子狐、件と離れる

 私と御館様だけだった屋敷に、人間の男と人間臭い子狐が住むようになって、私達の生活は大層賑やかになりました。
 特に子狐、あの鳴き声の煩い事といったらありません。起床するや否や子狐は半ば夢の中にある意識のまま「くだんがいない」と喚き散らすので、堪ったものではありません。まだ布団の中に包まっていたい時刻でも、あの狐には容赦というものが無いのです。煩いのを苦手とする御館様は耳を押さえてそそくさと退散してしまわれるので、必然的にそれをあやすのは私と人間の男の役目になります。座敷童といえど、子供の扱いに長けている訳ではありませんし、幼子の悲し気な声を聴くのは苦痛です。まだ幼い子狐の心細さを思えば、致し方無い部分もあるのでしょう。いえ、心細さを理解し得るからこそ此方も滅入ってしまうのです。

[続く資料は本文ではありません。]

(* ===== verification/LoaderSpec.v ===== *)
(** * What loading a program promises

    The address space that [Task_image] builds: every byte of every segment at its
    virtual address, zeroes behind it, a mapped stack and the arguments; the
    frames it took are exactly those that the task holds, and giving them back
    restores the free ones. *)
From Stdlib Require Import ZArith Lia.
From stdpp Require Import base gmap sets list strings.
From S2P Require Import Prelude Utf8 Path KError Elf Bitmap Vfs Scheduler.
From S2P Require Import Paging PagingTree PagingMap PagingRange PagingSpace PagingTask PagingBitmap Loader.

#[local] Open Scope string_scope.
#[local] Open Scope list_scope.
#[local] Open Scope Z_scope.

(** ** Address spaces while memory changes elsewhere *)

Section Rebase.
Context {M : Type} `{PhysMemLaws M}.

Lemma same_on_maps (m m' : M) root T va page rw us pwt pcd :
  tree m root T -> same_on T m m' -> maps m root va page rw us pwt pcd -> maps m' root va page rw us pwt pcd.
Proof.
  intros Ht Hs [(e & He & Hr) Ha]. pose proof (table_path_path va) as Hp. split.
  - exists e. split; [|done]. unfold leaf_at. by rewrite (same_on_leaf m m' root T) by (done || by apply index_valid).
  - intros l1 j l2 Hl. rewrite Hl in Hp. apply path_mid in Hp as (Hl1 & Hj & _).
    rewrite (same_on_leaf m m' root T) by done. by apply (Ha l1 j l2).
Qed.

(** The invariant of an address space, restated with the present memory as the
    reference: frames [X2] are in use besides its tables. *)
Lemma space_rebase (mi : M) fr kroot X Y kr ks ov m m2 X2 :
  let own := own_set (kr * PAGE_SIZE) ks in
  Y ⊆ X -> tree mi kroot Y -> space_inv mi fr kroot X Y kr ks ov m -> own ## X2 -> owns m2 (own ∪ X2) ->
  same_on (own ∪ Y) m m2 -> space_inv m2 (own ∪ free_set m2) kroot X2 Y kr ks ov m2.
Proof.
  intros own HYX Hk I Hown O2 Hs. pose proof (si_tree _ _ _ _ _ _ _ _ _ I) as Ht. fold own in Ht.
  assert (same_on Y mi m2) as HsY.
  { eapply same_on_trans; [eapply same_on_sub; [apply I|done]|]. eapply same_on_sub; [exact Hs|set_solver]. }
  assert (forall va, leaf_at m2 (kr * PAGE_SIZE) va = leaf_at m (kr * PAGE_SIZE) va) as Hleaf.
  { intros va. by apply (same_on_leaf m m2 _ (own ∪ Y)); [..|apply table_path_path|apply index_valid]. }
  split.
  - apply I.
  - done.
  - done.
  - by apply (same_on_tree m m2 _ (own ∪ Y)).
  - fold own. split; [set_solver|]. pose proof (owns_not_free _ _ O2). apply set_eq. set_solver.
  - done.
  - intros p Hp l1 l2 Hl. destruct (si_mine _ _ _ _ _ _ _ _ _ I p Hp l1 l2 Hl) as (t & Hw & Hu). exists t. split; [|done].
    rewrite (same_on_walk m m2 _ (own ∪ Y)); [done..|]. pose proof (table_path_path p) as Hpath. rewrite Hl in Hpath. by apply path_app in Hpath.
  - intros va Hva. pose proof (si_slots _ _ _ _ _ _ _ _ _ I va Hva) as Hslot.
    destruct (ov !! page_of va) as [[page rw pwt pcd|]|]; cbn [slot_ok] in *.
    + by eapply same_on_maps.
    + by rewrite Hleaf.
    + rewrite Hleaf, Hslot. symmetry. unfold leaf_at. by apply (same_on_leaf mi m2 _ Y); [..|apply table_path_path|apply index_valid].
Qed.

End Rebase.

(** ** Bytes *)

Definition same_bytes (X : gset Z) (m m' : Machine) : Prop := forall a, page_of a ∈ X -> phys m' a = phys m a.

Lemma same_bytes_trans X m1 m2 m3 : same_bytes X m1 m2 -> same_bytes X m2 m3 -> same_bytes X m1 m3.
Proof. intros H1 H2 a Ha. by rewrite H2, H1. Qed.

Lemma same_bytes_sub X X' m m' : same_bytes X' m m' -> X ⊆ X' -> same_bytes X m m'.
Proof. intros Hs HX a Ha. apply Hs. set_solver. Qed.

Lemma same_bytes_words X m m' : same_bytes X m m' -> same_on X m m'.
Proof. intros Hs b Hb Hx. apply load_u64_ext. intros i Hi. apply Hs. by rewrite word_page. Qed.

Lemma words_same_bytes X m m' : bytes_ok m -> bytes_ok m' -> same_on X m m' -> same_bytes X m m'.
Proof.
  intros B B' Hs a Ha. set (b := a - a mod 8).
  assert (word_at b) as Hb by (unfold b, word_at; Z.div_mod_to_equations; lia).
  assert (0 <= a mod 8 < 8) as Hi by (apply Z.mod_pos_bound; lia).
  assert (page_of b = page_of a) as Hp by (rewrite <- (word_page b (a mod 8) Hb Hi); f_equal; unfold b; lia).
  pose proof (Hs b Hb ltac:(by rewrite Hp)) as He. cbn [load machine_mem] in He. unfold load_u64 in He.
  assert (forall m0, bytes_ok m0 -> bytes ((fun i => phys m0 (b + i)) <$> [7; 6; 5; 4; 3; 2; 1; 0])) as Hby.
  { intros m0 B0. apply Forall_fmap, Forall_true. intros i. apply is_byte_range, B0. }
  pose proof (to_from_be_bytes _ (Hby m' B')) as E'. pose proof (to_from_be_bytes _ (Hby m B)) as E.
  rewrite length_fmap in E', E. rewrite He, E in E'. cbn [fmap list_fmap] in E'. injection E' as H7 H6 H5 H4 H3 H2 H1 H0.
  replace a with (b + a mod 8) by (unfold b; lia).
  assert (a mod 8 = 0 \/ a mod 8 = 1 \/ a mod 8 = 2 \/ a mod 8 = 3 \/ a mod 8 = 4 \/ a mod 8 = 5 \/ a mod 8 = 6 \/ a mod 8 = 7)
    as Hcase by lia.
  clear Hs He E Hp Ha Hb Hi. clearbody b. by destruct Hcase as [-> | [-> | [-> | [-> | [-> | [-> | [-> | ->]]]]]]].
Qed.

(** ** Runs of frames *)

Abbreviation runs := (list (Z * Z)).

Definition runs_set (rs : runs) : gset Z := ⋃ ((fun r => run_set (fst r) (snd r)) <$> rs).
Definition run_frames (rs : runs) : list MemoryFrame := (fun r => frame_at (fst r) (snd r)) <$> rs.

(** Every run is new to those before it. *)
Fixpoint runs_ok (rs : runs) : Prop :=
  match rs with
  | [] => True
  | r :: rs => 1 <= snd r /\ run_set (fst r) (snd r) ## runs_set rs /\ runs_ok rs
  end.

Lemma runs_set_app rs rs' : runs_set (rs ++ rs') = runs_set rs ∪ runs_set rs'.
Proof. unfold runs_set. by rewrite fmap_app, union_list_app_L. Qed.

Lemma runs_set_cons r rs : runs_set (r :: rs) = run_set (fst r) (snd r) ∪ runs_set rs.
Proof. done. Qed.

Lemma runs_set_one r : runs_set [r] = run_set (fst r) (snd r).
Proof. rewrite runs_set_cons. apply (right_id_L ∅ (∪)). Qed.

Lemma runs_ok_snoc rs r : runs_ok rs -> 1 <= snd r -> run_set (fst r) (snd r) ## runs_set rs -> runs_ok (rs ++ [r]).
Proof.
  induction rs as [|r' rs IH]; intros Hok Hr Hd; [by split|]. destruct Hok as (H1 & H2 & H3). rewrite runs_set_cons in Hd.
  split; [done|]. split; [|apply IH; [done|done|set_solver]]. rewrite runs_set_app, runs_set_one. set_solver.
Qed.

(** ** Segments *)

Definition seg_first (ph : Elf64ProgramHeader) : Z := ph_virt_addr ph / PAGE_SIZE.
Definition seg_len (ph : Elf64ProgramHeader) : Z := (ph_virt_addr ph mod PAGE_SIZE + ph_mem_size ph + PAGE_SIZE - 1) / PAGE_SIZE.
Definition seg_pages (ph : Elf64ProgramHeader) : gset Z := run_set (seg_first ph) (seg_len ph).

(** The byte a segment has at distance [i] of its start. *)
Definition seg_byte (e : Elf64) (ph : Elf64ProgramHeader) (i : Z) : Z :=
  if i <? ph_file_size ph then nth (Z.to_nat (ph_file_offset ph + i)) (elf_data e) 0 else 0.

(** Segments lie in the upper half of the address space, where programs are
    linked, and in the file. *)
Record seg_ok (e : Elf64) (ph : Elf64ProgramHeader) : Prop := {
  seg_high : 2 ^ 64 - 2 ^ 47 <= ph_virt_addr ph;
  seg_end : ph_virt_addr ph + ph_mem_size ph <= 2 ^ 64 - PAGE_SIZE;
  seg_mem : 1 <= ph_mem_size ph;
  seg_file : 0 <= ph_file_size ph <= ph_mem_size ph;
  seg_offset : 0 <= ph_file_offset ph /\ ph_file_offset ph + ph_file_size ph <= elf_len e
}.

Record elf_ok (e : Elf64) : Prop := {
  elf_bytes_ok : bytes (elf_data e);
  elf_short : elf_len e < 2 ^ 63
}.

Lemma seg_len_bound e ph : seg_ok e ph ->
  1 <= seg_len ph /\ ph_virt_addr ph mod PAGE_SIZE + ph_mem_size ph <= seg_len ph * PAGE_SIZE
  /\ seg_len ph < 2 ^ 36 /\ (seg_first ph + seg_len ph) * PAGE_SIZE < 2 ^ 64.
Proof.
  intros [H1 H2 H3 H4 H5]. unfold seg_len, seg_first, PAGE_SIZE in *. Z.div_mod_to_equations. lia.
Qed.

Lemma pages_needed_run e ph : seg_ok e ph -> pages_needed ph = Ok (seg_len ph).
Proof.
  intros [H1 H2 H3 H4 H5]. unfold pages_needed, uadd, usub. unfold PAGE_SIZE in *.
  pose proof (Z.mod_pos_bound (ph_virt_addr ph) 4096 ltac:(lia)).
  destruct (Z.ltb_spec (ph_virt_addr ph mod 4096 + ph_mem_size ph) (2 ^ 64)); [|lia]. cbn [obind].
  destruct (Z.ltb_spec (ph_virt_addr ph mod 4096 + ph_mem_size ph + 4096) (2 ^ 64)); [|lia]. cbn [obind].
  destruct (Z.leb_spec 1 (ph_virt_addr ph mod 4096 + ph_mem_size ph + 4096)); [|lia]. done.
Qed.

Definition seg_data (e : Elf64) (ph : Elf64ProgramHeader) : list Z :=
  take (Z.to_nat (ph_file_size ph)) (drop (Z.to_nat (ph_file_offset ph)) (elf_data e)).

Lemma seg_data_run e ph : elf_ok e -> seg_ok e ph -> segment_type ph = Load ->
  data_by_program_header e ph = Ok (if ph_file_size ph =? 0 then None else Some (seg_data e ph)).
Proof.
  intros [_ He] [H1 H2 H3 H4 H5] Hload. unfold data_by_program_header. rewrite Hload. cbn [negb bool_decide decide].
  rewrite bool_decide_true by done. cbn [negb]. destruct (Z.eqb_spec (ph_file_size ph) 0); [done|].
  destruct (Z.eqb_spec (ph_mem_size ph) 0); [lia|]. cbn [orb]. unfold uadd.
  destruct (Z.ltb_spec (ph_file_offset ph + ph_file_size ph) (2 ^ 64)); [|lia]. cbn [obind].
  destruct (Z.ltb_spec (elf_len e) (ph_file_offset ph + ph_file_size ph)); [lia|].
  unfold slice, elf_len in *. destruct (Nat.leb_spec (Z.to_nat (ph_file_offset ph)) (Z.to_nat (ph_file_offset ph + ph_file_size ph))); [|lia].
  destruct (Nat.leb_spec (Z.to_nat (ph_file_offset ph + ph_file_size ph)) (length (elf_data e))); [|lia]. cbn [andb obind].
  unfold seg_data. do 3 f_equal. lia.
Qed.

Lemma seg_data_length e ph : seg_ok e ph -> Z.of_nat (length (seg_data e ph)) = ph_file_size ph.
Proof. intros [H1 H2 H3 H4 H5]. unfold seg_data, elf_len in *. rewrite length_take, length_drop. lia. Qed.

Lemma seg_data_nth e ph i : 0 <= i < ph_file_size ph -> 0 <= ph_file_offset ph ->
  nth (Z.to_nat i) (seg_data e ph) 0 = seg_byte e ph i.
Proof.
  intros Hi Ho. unfold seg_byte, seg_data. destruct (Z.ltb_spec i (ph_file_size ph)); [|lia].
  rewrite nth_firstn. destruct (Nat.ltb_spec (Z.to_nat i) (Z.to_nat (ph_file_size ph))); [|lia].
  rewrite nth_skipn. f_equal. lia.
Qed.

(** ** Program header tables *)

Definition loadable (phs : list Elf64ProgramHeader) : list Elf64ProgramHeader :=
  filter (fun ph => segment_type ph = Load) phs.

(** The tables that a run of pages needs at most, and the frames with its own. *)
Definition tables_for (n : Z) : Z := 6 + 3 * (n / 512).
Definition run_cost (n : Z) : Z := n + tables_for n.

Lemma tables_for_nonneg n : 0 <= n -> 6 <= tables_for n.
Proof. intros Hn. unfold tables_for. pose proof (Z.div_pos n 512). lia. Qed.

Definition load_pages (phs : list Elf64ProgramHeader) : Z := foldr (fun ph n => seg_len ph + n) 0 phs.
Definition load_cost (phs : list Elf64ProgramHeader) : Z := foldr (fun ph n => run_cost (seg_len ph) + n) 0 phs.

(** No page holds bytes of two segments. *)
Fixpoint segs_apart (phs : list Elf64ProgramHeader) : Prop :=
  match phs with
  | [] => True
  | ph :: phs => Forall (fun ph' => seg_pages ph ## seg_pages ph') phs /\ segs_apart phs
  end.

 幸いな事に子狐の聞き分けは良く、頭から眠気が抜けて己が件様によって此処に預けられたのだと思い出せば大人しくなります。それに人間の男、時雨は妹が居た所為か子守に慣れていて、愚図る子狐を宥め透かす事に関しては彼に任せておけば安心出来ます。人間に助けられるのは癪ではありますが、時雨は存外使える男です。

 今朝も時雨の腕に収まった子狐は漸く落ち着きを取り戻して、寂しさに折り合いをつけます。最近の子狐のお気に入りは専ら彼の膝の上です。子狐はお転婆で、寝ている時を除けばこうして人の膝の上でお喋りをさせている時が一番大人しいので此方も助かります。庭で燥ぎ回った泥だらけの脚で廊下を徘徊し屋敷を泥だらけにしたり、屋内で飛び回って甕を割ったり、子狐から目を離すと碌なことがありません。

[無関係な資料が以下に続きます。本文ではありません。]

(* ===== verification/LoaderTask.v ===== *)
(** * The address space of a loaded task

    Stack, arguments and registers of the task that [Task_image] prepares, the
    outcome of the whole construction, and what giving its frames back restores. *)
From Stdlib Require Import ZArith Lia.
From stdpp Require Import base gmap sets list strings.
From S2P Require Import Prelude Utf8 Path KError Elf Bitmap Vfs Scheduler Paging.
From S2P Require Import PagingTree PagingMap PagingRange PagingSpace PagingTask PagingBitmap Loader LoaderSpec.

#[local] Open Scope string_scope.
#[local] Open Scope list_scope.
#[local] Open Scope Z_scope.

(** A run of frames mapped at its own address. *)
Definition identity_op (k n : Z) : SpaceOp :=
  OpMap (k * PAGE_SIZE) (k * PAGE_SIZE + PAGE_SIZE * n) (k * PAGE_SIZE) Write WriteThrough false.

Definition identity (ov : overlay) (R : gset Z) : Prop :=
  forall p, p ∈ R -> ov !! p = Some (Mapped (p * PAGE_SIZE) Write WriteThrough false).

Lemma identity_aligned k n : page_aligned (k * PAGE_SIZE) /\ page_aligned (k * PAGE_SIZE + PAGE_SIZE * n).
Proof. unfold page_aligned, PAGE_SIZE. Z.div_mod_to_equations. lia. Qed.
(** [c] changes the table it runs on; no address of another page than those it maps moves
    meanwhile, so that the frames of its new tables are looked up in the table before. *)
Definition on_own_table {A} (c : SR Build A) : SR Build A := fun s =>
  let '(r, s') := c s in
  let new_tables := drop (length (Paging.allocated_frames (fst s))) (Paging.allocated_frames (fst s')) in
  if forallb (reached (machine (snd s)) (fst s)) new_tables then (r, s') else (Panic, s').

Definition current_map_user_page (frame : MemoryFrame) : SR UserWorld unit :=
  on_current_table (on_own_table (
    let phys := frame_start_phys_addr frame in
    let start := phys in
    let! end_ := slift (VirtualAddress_offset start (frame_size frame)) in
    on_table (UserPageTable_map start end_ phys Write WriteThrough false))).

Definition current_unmap_user_page (frame : MemoryFrame) : SR UserWorld unit :=
  on_current_table (
    let start := frame_start_phys_addr frame in
    let! end_ := slift (VirtualAddress_offset start (frame_size frame)) in
    on_table (UserPageTable_unmap start end_)).

(** ** System calls *)

Definition sys_sbrk (len : Z) : SR UserWorld Z :=
  if len =? 0 then sret 0
  else
    let! total := slift (uadd 64 len PAGE_SIZE) in
    let! mem_frame := on_frames (alloc_multi_mem_frame (div_ceil total PAGE_SIZE)) in
    do! keeping mem_frame (current_map_user_page mem_frame) in
    let virt_addr := frame_start_phys_addr mem_frame in
    do! keeping mem_frame (on_tasks (current_add_mem_frame mem_frame)) in
    sret virt_addr.

Definition sys_free (ptr : Z) : SR UserWorld unit :=
  let! mem_frame := on_tasks (current_remove_mem_frame ptr) in
  do! keeping mem_frame (current_unmap_user_page mem_frame) in
  on_frames (dealloc_mem_frame mem_frame).

Definition sys_sbrksz (target : Z) : SR UserWorld Z :=
  let! size := on_tasks (current_mem_frame_size target) in
  slift (ok_or (with_context NotFound "memory frame size") size).

(** ** Lemmas *)

(** The running task has the blocks [us] from [sbrk], besides the runs [rs0] it was
    loaded with; every block is mapped at its own address. *)
Section Inv.
Context (s0 : @PagingState Machine) (X Y : gset Z) (rs0 : runs) (kr : Z).
Hypothesis K : kernel_ok s0 X Y.

(** The running task with its table and its blocks. *)
Definition running (us : runs) (ks : list Z) w : Prop :=
  exists t, current_task (TASK_SCHED (uw_sched w)) = Some t
    /\ Scheduler.page_table (task_resource t) = task_table (user_table kr ks)
    /\ alloc_frames (task_resource t) = run_frames us.

Record umem (us : runs) (ks : list Z) (ov : overlay) w : Prop := {
  um_task : running us ks w;
  um_linv : linv s0 X Y kr ks (rs0 ++ us) ov (user_table kr ks, uw_mem w);
  um_low : Forall (fun r => 1 <= fst r /\ fst r + snd r <= 2 ^ 27) us;
  um_identity : identity ov (runs_set us)
}.

Lemma paging_task_table u : paging_table (task_table u) = u.
Proof using. clear K. by destruct u. Qed.

(** A method of the table, in the task and in its memory. *)
Lemma on_current_table_run {A} (c : SR Build A) us ks w :
  running us ks w ->
  exists w', on_current_table c w = (fst (c (user_table kr ks, uw_mem w)), w')
    /\ uw_mem w' = snd (snd (c (user_table kr ks, uw_mem w)))
    /\ forall ks', fst (snd (c (user_table kr ks, uw_mem w))) = user_table kr ks' -> running us ks' w'.
Proof using. clear K.
  intros (t & Ht & Hp & Ha). unfold on_current_table, current_task_mut. rewrite Ht, Hp, paging_task_table.
  destruct (c (user_table kr ks, uw_mem w)) as [r [u p]]. eexists. split; [reflexivity|]. split; [done|].
  intros ks' Hu. cbn [fst snd] in Hu. subst u. eexists. split; [reflexivity|]. by split.
Qed.

Lemma add_frame_run us ks w k n :
  running us ks w ->
  exists w', on_tasks (current_add_mem_frame (frame_at k n)) w = (Ok tt, w') /\ uw_mem w' = uw_mem w
    /\ running (us ++ [(k, n)]) ks w'.
Proof using. clear K.
  intros (t & Ht & Hp & Ha). unfold on_tasks, current_add_mem_frame, locked, with_current, current_task_mut. rewrite Ht.
  eexists. split; [reflexivity|]. split; [done|]. eexists. split; [reflexivity|]. split; [done|].
  cbn. rewrite Ha. unfold run_frames. by rewrite fmap_app.
Qed.

Definition sbrk_pages (len : Z) : Z := div_ceil (len + PAGE_SIZE) PAGE_SIZE.

Lemma sbrk_pages_bound len : 0 < len < 2 ^ 63 -> 2 <= sbrk_pages len < 2 ^ 52 /\ len <= PAGE_SIZE * sbrk_pages len.
Proof using. clear K.
  intros H. unfold sbrk_pages, div_ceil, PAGE_SIZE. destruct (Z.eqb_spec ((len + 4096) mod 4096) 0); Z.div_mod_to_equations; lia.
Qed.

(** Frames left: those free before the task came, less its own. *)
Lemma linv_left ks rs ov st :
  linv s0 X Y kr ks rs ov st ->
  Z.of_nat (size (machine_free (machine (snd st)))) + spent ks rs = Z.of_nat (size (machine_free (machine s0))).
Proof using. clear K.
  intros L. pose proof (task_frames_size _ _ _ _ _ _ _ _ L) as Hs.
  destruct (li_free _ _ _ _ _ _ _ _ L) as [Hsub E].
  rewrite (union_difference_L _ _ Hsub), size_union by set_solver. rewrite <- E. lia.
Qed.

(** What the table translates. *)
Lemma linv_lookup ks rs ov st va :
  linv s0 X Y kr ks rs ov st -> canonical va ->
  calc_phys_addr (machine (snd st)) (kr * PAGE_SIZE) va = overlay_lookup ov (calc_phys_addr (machine s0) (KERNEL_PML4_PHYS s0)) va.
Proof using K.
  intros L Hva. destruct (li_space _ _ _ _ _ _ _ _ L) as (mi & fr & Hmi & I).
  pose proof (ref_tree s0 X Y K mi Hmi) as Ht. rewrite (space_lookup _ _ _ _ _ _ _ _ _ va Ht I Hva).
  unfold overlay_lookup. destruct (ov !! page_of va) as [[]|]; [done|done|].
  destruct K as [_ _ Ht0]. rewrite (calc_phys_leaf _ _ Y va Ht), (calc_phys_leaf _ _ Y va Ht0). f_equal. unfold leaf_at.
  by apply (same_on_leaf (machine s0) _ _ Y); [..|apply table_path_path|apply index_valid].
Qed.

Lemma umem_lookup us ks ov w va :
  umem us ks ov w -> canonical va ->
  calc_phys_addr (machine (uw_mem w)) (kr * PAGE_SIZE) va = overlay_lookup ov (calc_phys_addr (machine s0) (KERNEL_PML4_PHYS s0)) va.
Proof using K. intros U. exact (linv_lookup ks (rs0 ++ us) ov (user_table kr ks, uw_mem w) va (um_linv _ _ _ _ U)). Qed.

(** A free frame that the task's table has at its own address. *)
Definition at_own_address w (q : Z) : Prop :=
  calc_phys_addr (machine (uw_mem w)) (kr * PAGE_SIZE) (q * PAGE_SIZE) = Some (q * PAGE_SIZE).

(** No free frame is hidden by the task's table. *)
Definition free_reached w : Prop := forall q, q ∈ machine_free (machine (uw_mem w)) -> at_own_address w q.

Lemma linv_new_tables ks ks' rs ov ov' st st' :
  linv s0 X Y kr ks rs ov st -> linv s0 X Y kr (ks ++ ks') rs ov' st' ->
  Forall (fun q => q ∈ machine_free (machine (snd st))) ks'.
Proof using. clear K.
  intros L L'. apply Forall_forall. intros q Hq. pose proof (li_own_fresh _ _ _ _ _ _ _ _ L') as Hd.
  destruct (li_space _ _ _ _ _ _ _ _ L') as (mi & fr & _ & I). pose proof (si_nodup _ _ _ _ _ _ _ _ _ I) as Hnd.
  destruct (li_free _ _ _ _ _ _ _ _ L') as [Hsub _]. destruct (li_free _ _ _ _ _ _ _ _ L) as [_ ->]. unfold task_frames in *.
  rewrite own_set_app in Hsub, Hd. assert (q ∈ (list_to_set ks' : gset Z)) as Hq' by (by apply elem_of_list_to_set).
  rewrite app_comm_cons in Hnd. apply NoDup_app in Hnd as (_ & Hnd & _). apply elem_of_difference. split; [set_solver|].
  intros [Ho|Hr]%elem_of_union; [|set_solver]. unfold own_set in Ho. rewrite elem_of_list_to_set in Ho.
  apply (Hnd q); [|done]. unfold page_of in Ho. by rewrite Z.div_mul in Ho.
Qed.

(** The check on new tables passes, or a free frame is hidden. *)
Lemma new_tables_reached ks ks' rs ov ov' st st' :
  linv s0 X Y kr ks rs ov st -> linv s0 X Y kr (ks ++ ks') rs ov' st' ->
  forallb (reached (machine (snd st)) (fst st)) (drop (length (Paging.allocated_frames (fst st))) (Paging.allocated_frames (fst st'))) = true
  \/ exists q, q ∈ machine_free (machine (snd st))
       /\ calc_phys_addr (machine (snd st)) (kr * PAGE_SIZE) (q * PAGE_SIZE) <> Some (q * PAGE_SIZE).
Proof using. clear K.
  intros L L'. rewrite (li_table _ _ _ _ _ _ _ _ L), (li_table _ _ _ _ _ _ _ _ L'). cbn [user_table Paging.allocated_frames].
  unfold frames_of. rewrite fmap_app, drop_app_length. pose proof (linv_new_tables _ _ _ _ _ _ _ L L') as Hf.
  clear L L'. induction Hf as [|q qs Hq _ IH]; [by left|].
  cbn [fmap list_fmap forallb]. unfold reached at 1. cbn [user_table pml4_phys_addr Paging.pml4_frame unwrap obind frame_at frame_start_phys_addr].
  case_bool_decide as Hc; [|right; by exists q]. exact IH.
Qed.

 しかしこうして寄り添っていると、時雨と子狐は既に親しい間柄のように見えます。子狐の中に流れる血の半分は人間のものですから、無意識に仲間意識のようなものを感じているのかもしれません。時雨の方も、孤独を訴える幼い狐に離別した妹を重ねているのでしょう。時雨は冷淡に見えますが、妹の事となると偏愛ぶりを発揮します。独り新しい環境に身を置かざるを得なくなった妹はこの子狐のように憂いているに違いないと時雨が溢しているのを聞いた事があります。最近の子狐は化ける事を覚えた為に人の子供の姿を取るようになり、より親しみが湧くのでしょう。
「にんげんは おそろしい けど、しぐれは すき」
どろんと人間の姿に化けた子狐は、時雨の首に腕を回して頬を擦り合わせます。髪の色は正しく狐色で瞳も黄金色のままなので人の世に混ざって生きるには不十分ですが、私と同じように襟元で髪を揃えた童女の姿は愛嬌があります。
「人間は恐ろしいのか」
子狐は気を抜き過ぎて獣の耳が頭から出てきてしまいましたが、私も時雨も別段言及する気にはなりません。時雨は子狐の耳を触りながら返事をしました。人間で溢れ帰り彼等の我儘が目立つ世の中で、人間を恐ろしく思わない者の方が珍しいのだと時雨は知らないのでしょう。半分は人間である子狐とて、恐ろしいに決まっています。子狐の母親は人間の欲望に取り込まれ、子狐自身もその毒牙にかかろうとしていたのですから、能天気に人を愛でる方がどうかしています。
「きつねすじの にんげんは、いっとう きらい」
口角を吊り上げ鋭い犬歯を見せて嫌悪の表情を露わにする子狐は、人間の形を模していようとやはり獣です。母である妖狐が嘗て愛した男の面影を残す人間に強く出られないのを良い事に、狐筋は勝手放題なのだと子狐は訴えます。妖狐のお陰で富を得た者達が裏では狐を蔑み嘲っている、その二面性が人間の恐ろしいところです。きっと今に狐は人間達に持ち得る力の全てを搾り取られて果ててしまうでしょう。ただ人に憑いているだけなら兎も角、人間に弱味を握られて使役される一方の妖などそのような末路しか想像出来ません。人間の欲に際限は無いのですから。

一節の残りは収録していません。